There are several pros and cons associated with Direct Loan Consolidation, but ultimately the outcomes depend on your specific situation, repayment capabilities, and financial goals for the future. When you consolidate your loans under Direct Loan Consolidation, you can choose among several repayment plans that may lower your monthly payments by extending the repayment period and having you pay more interest over time. You’ll also be able to access benefits such as forbearance and to get out of default if you were to lose your job.

On the other hand, consolidating your loans won’t necessarily reduce your interest rate. The rate is calculated by taking the weighted average of the interest rates on the consolidated loans, rounded up to the nearest 1/8 of 1%. And you will lose whatever benefits your individual loans have right now. The good news is that you don’t have to include all your eligible loans in the consolidation. However, you only get one chance to consolidate your federal loans. If one of your main goals is to repay your loans faster, consider talking to an NFCC Certified Student Loan Counselor to help you review your options and develop a realistic repayment strategy.

Question 2: If one owes $80,000 in student loans would paying off a portion of the loan positively impact your credit score, or would the whole loan need to be paid off? If yes, a smaller portion of the loan being paid off would help, how much of a payment would be needed to affect the score?

Paying off some of your student loans may not have the effect you expect on your credit score. Your score is influenced by your payment history (if you pay on time or not), your credit utilization ratio (how much you owe compared to your available credit), how long you’ve had credit, the types of credit you have, and how often you ask for new credit.

Installment loans, like student or car loans, help you boost your score over time by establishing a positive payment history, if you make your payments as agreed. These loans also impact your score by helping diversify the types of credit that appear on your credit report. However, the balance on your installment loans is not used to calculate your credit utilization ratio, which is one of the main factors influencing your score. The utilization ratio is calculated using the balances on your credit cards divided by your available credit. So, owing less on your student loans, most likely won’t have any impact on your score. Furthermore, paying them off could have a temporary negative effect on your score.

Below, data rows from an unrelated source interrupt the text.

(** [generate_queries]: one model call, one query per non-empty line. *)
Definition generate_queries (r : multi_query_retriever) (question : pystr) : result (list pystr) :=
  content <- llm (mq_llm r) (multi_query_prompt question) ;;
  Ok (line_list_parse content).

(** [retrieve_documents]: the base search for each query, in order. *)
Fixpoint retrieve_documents (st : Store) (k : nat) (queries : list pystr)
    : result (list Document) :=
  match queries with
  | [] => Ok []
  | q :: rest =>
      docs <- vs_similarity_search st q k ;;
      more <- retrieve_documents st k rest ;;
      Ok (docs ++ more)
  end.

(** [MultiQueryRetriever._get_relevant_documents(query)] *)
Definition mq_get_relevant_documents (r : multi_query_retriever) (query : pystr)
    : result (list Document) :=
  queries <- generate_queries r query ;;
  let queries := if mq_include_original r then queries ++ [query] else queries in
  documents <- retrieve_documents (br_store (mq_retriever r)) (br_k (mq_retriever r)) queries ;;
  Ok (unique_documents documents).

Record rag_chain := mkRagChain {
  rc_retriever : multi_query_retriever;
  rc_prompt : list piece;
  rc_llm : chat_openai
}.

(** [create_rag_chain(retriever)], lines 221-254: the template is
    parsed when the chain is built. *)
Definition create_rag_chain (retriever : multi_query_retriever) : result rag_chain :=
  prompt <- from_template rag_template ;;
  Ok (mkRagChain retriever prompt (mkChat (Some "gpt-4o-mini"%string) 0)).

(** The [prompt | llm | StrOutputParser()] half of the chain, on the
    dict [{"context": documents, "question": input}]. *)
Definition generate (c : rag_chain) (input : pystr) (context : list Document) : result pystr :=
  prompt <- format (rc_prompt c)
              [(lit "context", py_list_str (map doc_repr context)); (lit "question", input)] ;;
  content <- llm (rc_llm c) prompt ;;
  Ok (str_output_parser content).

(** [rag_chain.invoke(input)]: the retriever and the passthrough see
    the same input; the documents are formatted with [str()]. *)
Definition rag_chain_invoke (c : rag_chain) (input : pystr) : result pystr :=
  context <- mq_get_relevant_documents (rc_retriever c) input ;;
  generate c input context.

(** The query-time path of the app (app.py lines 130-133) and of the
    [__main__] block (lines 281-286): rewrite, then run the chain on the
    rewritten query. *)
Definition answer (c : rag_chain) (user_input : pystr) : result pystr :=
  search_query <- construct_query user_input ;;
  rag_chain_invoke c search_query.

If your main goal is to increase your credit score, take a different approach–review your credit and find ways to improve it. Generally, paying on time, keeping credit card balances low, and getting new credit sporadically will help you increase your score over time. For a personalized strategy to boost your score, consider talking to an NFCC Certified Financial Counselor from a nonprofit near you. Your counselor can review your credit report and help you find the best way to reach your financial goals.